**Description of the task**
Return the data below exactly, stopping after the line with "evs -> event_id e = Some (current_id st))".

[[ Exercise input open ]]

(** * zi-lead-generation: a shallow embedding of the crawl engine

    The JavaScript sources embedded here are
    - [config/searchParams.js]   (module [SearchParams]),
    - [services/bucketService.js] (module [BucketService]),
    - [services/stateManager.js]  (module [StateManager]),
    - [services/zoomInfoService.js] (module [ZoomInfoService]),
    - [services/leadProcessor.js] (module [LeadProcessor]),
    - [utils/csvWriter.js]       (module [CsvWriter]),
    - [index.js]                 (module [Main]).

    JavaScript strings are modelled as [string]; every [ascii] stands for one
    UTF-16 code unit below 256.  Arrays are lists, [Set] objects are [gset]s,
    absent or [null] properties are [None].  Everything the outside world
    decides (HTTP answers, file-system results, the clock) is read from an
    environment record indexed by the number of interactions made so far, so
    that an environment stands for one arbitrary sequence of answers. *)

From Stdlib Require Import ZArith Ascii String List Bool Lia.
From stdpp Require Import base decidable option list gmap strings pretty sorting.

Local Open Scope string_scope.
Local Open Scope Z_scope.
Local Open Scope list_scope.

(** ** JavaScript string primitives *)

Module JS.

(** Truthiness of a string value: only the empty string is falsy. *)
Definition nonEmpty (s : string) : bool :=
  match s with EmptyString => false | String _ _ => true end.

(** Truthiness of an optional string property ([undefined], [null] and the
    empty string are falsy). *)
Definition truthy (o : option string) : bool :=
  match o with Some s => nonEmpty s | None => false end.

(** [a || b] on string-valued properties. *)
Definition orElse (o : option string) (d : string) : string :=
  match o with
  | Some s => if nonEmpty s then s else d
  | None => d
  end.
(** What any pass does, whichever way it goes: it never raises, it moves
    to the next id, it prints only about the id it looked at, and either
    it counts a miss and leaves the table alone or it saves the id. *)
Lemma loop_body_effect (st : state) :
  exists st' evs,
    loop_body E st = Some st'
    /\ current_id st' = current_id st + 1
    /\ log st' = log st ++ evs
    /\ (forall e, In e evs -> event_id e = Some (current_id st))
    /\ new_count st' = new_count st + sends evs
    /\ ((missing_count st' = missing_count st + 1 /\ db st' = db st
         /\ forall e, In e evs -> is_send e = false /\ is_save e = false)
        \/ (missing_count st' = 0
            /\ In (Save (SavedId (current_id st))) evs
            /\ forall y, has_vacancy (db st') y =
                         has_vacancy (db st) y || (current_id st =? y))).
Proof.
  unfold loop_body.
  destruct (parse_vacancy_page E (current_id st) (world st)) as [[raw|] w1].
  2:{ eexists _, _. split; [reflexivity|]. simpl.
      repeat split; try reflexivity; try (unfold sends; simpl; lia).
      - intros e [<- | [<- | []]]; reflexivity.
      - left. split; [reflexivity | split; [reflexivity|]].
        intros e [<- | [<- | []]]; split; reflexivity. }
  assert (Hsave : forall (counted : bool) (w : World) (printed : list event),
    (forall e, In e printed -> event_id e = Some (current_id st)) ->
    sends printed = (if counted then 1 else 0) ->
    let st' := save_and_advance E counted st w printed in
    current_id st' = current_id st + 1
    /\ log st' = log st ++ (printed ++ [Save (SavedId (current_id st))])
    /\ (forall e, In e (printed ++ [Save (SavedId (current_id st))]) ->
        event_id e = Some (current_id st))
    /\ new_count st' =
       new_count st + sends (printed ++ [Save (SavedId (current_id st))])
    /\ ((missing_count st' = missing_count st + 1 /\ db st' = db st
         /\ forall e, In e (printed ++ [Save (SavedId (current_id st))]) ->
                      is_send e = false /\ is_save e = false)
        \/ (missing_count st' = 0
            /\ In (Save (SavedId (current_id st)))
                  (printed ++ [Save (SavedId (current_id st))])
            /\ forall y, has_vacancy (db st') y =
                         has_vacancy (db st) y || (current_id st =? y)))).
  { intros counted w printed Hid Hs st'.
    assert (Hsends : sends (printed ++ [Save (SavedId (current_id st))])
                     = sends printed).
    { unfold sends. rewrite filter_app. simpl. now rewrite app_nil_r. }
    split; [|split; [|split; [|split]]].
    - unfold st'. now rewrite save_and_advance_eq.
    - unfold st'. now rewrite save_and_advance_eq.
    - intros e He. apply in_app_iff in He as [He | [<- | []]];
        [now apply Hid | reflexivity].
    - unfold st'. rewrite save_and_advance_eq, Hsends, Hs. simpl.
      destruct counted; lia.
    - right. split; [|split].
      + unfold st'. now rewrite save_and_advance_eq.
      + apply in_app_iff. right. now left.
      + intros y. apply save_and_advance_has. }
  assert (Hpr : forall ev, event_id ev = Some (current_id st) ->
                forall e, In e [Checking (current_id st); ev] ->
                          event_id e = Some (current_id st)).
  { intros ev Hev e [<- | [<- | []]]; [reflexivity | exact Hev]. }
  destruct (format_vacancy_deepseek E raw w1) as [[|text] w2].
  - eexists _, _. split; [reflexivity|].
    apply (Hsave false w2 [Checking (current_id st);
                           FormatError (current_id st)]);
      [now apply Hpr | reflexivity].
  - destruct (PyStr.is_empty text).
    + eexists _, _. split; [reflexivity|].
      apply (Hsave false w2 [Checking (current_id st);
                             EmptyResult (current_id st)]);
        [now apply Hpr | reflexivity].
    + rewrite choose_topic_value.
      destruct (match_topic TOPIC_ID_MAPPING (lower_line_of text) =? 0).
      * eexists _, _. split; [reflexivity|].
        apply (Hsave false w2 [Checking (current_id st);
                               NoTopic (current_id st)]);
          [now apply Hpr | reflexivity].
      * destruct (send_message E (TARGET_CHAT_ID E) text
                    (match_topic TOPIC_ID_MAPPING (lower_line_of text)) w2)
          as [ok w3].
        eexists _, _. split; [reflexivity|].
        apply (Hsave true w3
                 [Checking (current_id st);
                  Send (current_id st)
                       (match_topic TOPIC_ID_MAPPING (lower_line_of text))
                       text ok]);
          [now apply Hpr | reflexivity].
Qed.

[[ Exercise input closed ]]

**Response box**
(** * zi-lead-generation: a shallow embedding of the crawl engine

    The JavaScript sources embedded here are
    - [config/searchParams.js]   (module [SearchParams]),
    - [services/bucketService.js] (module [BucketService]),
    - [services/stateManager.js]  (module [StateManager]),
    - [services/zoomInfoService.js] (module [ZoomInfoService]),
    - [services/leadProcessor.js] (module [LeadProcessor]),
    - [utils/csvWriter.js]       (module [CsvWriter]),
    - [index.js]                 (module [Main]).

    JavaScript strings are modelled as [string]; every [ascii] stands for one
    UTF-16 code unit below 256.  Arrays are lists, [Set] objects are [gset]s,
    absent or [null] properties are [None].  Everything the outside world
    decides (HTTP answers, file-system results, the clock) is read from an
    environment record indexed by the number of interactions made so far, so
    that an environment stands for one arbitrary sequence of answers. *)

From Stdlib Require Import ZArith Ascii String List Bool Lia.
From stdpp Require Import base decidable option list gmap strings pretty sorting.

Local Open Scope string_scope.
Local Open Scope Z_scope.
Local Open Scope list_scope.

(** ** JavaScript string primitives *)

Module JS.

(** Truthiness of a string value: only the empty string is falsy. *)
Definition nonEmpty (s : string) : bool :=
  match s with EmptyString => false | String _ _ => true end.

(** Truthiness of an optional string property ([undefined], [null] and the
    empty string are falsy). *)
Definition truthy (o : option string) : bool :=
  match o with Some s => nonEmpty s | None => false end.

(** [a || b] on string-valued properties. *)
Definition orElse (o : option string) (d : string) : string :=
  match o with
  | Some s => if nonEmpty s then s else d
  | None => d
  end.
(** What any pass does, whichever way it goes: it never raises, it moves
    to the next id, it prints only about the id it looked at, and either
    it counts a miss and leaves the table alone or it saves the id. *)
Lemma loop_body_effect (st : state) :
  exists st' evs,
    loop_body E st = Some st'
    /\ current_id st' = current_id st + 1
    /\ log st' = log st ++ evs
    /\ (forall e, In e evs -> event_id e = Some (current_id st))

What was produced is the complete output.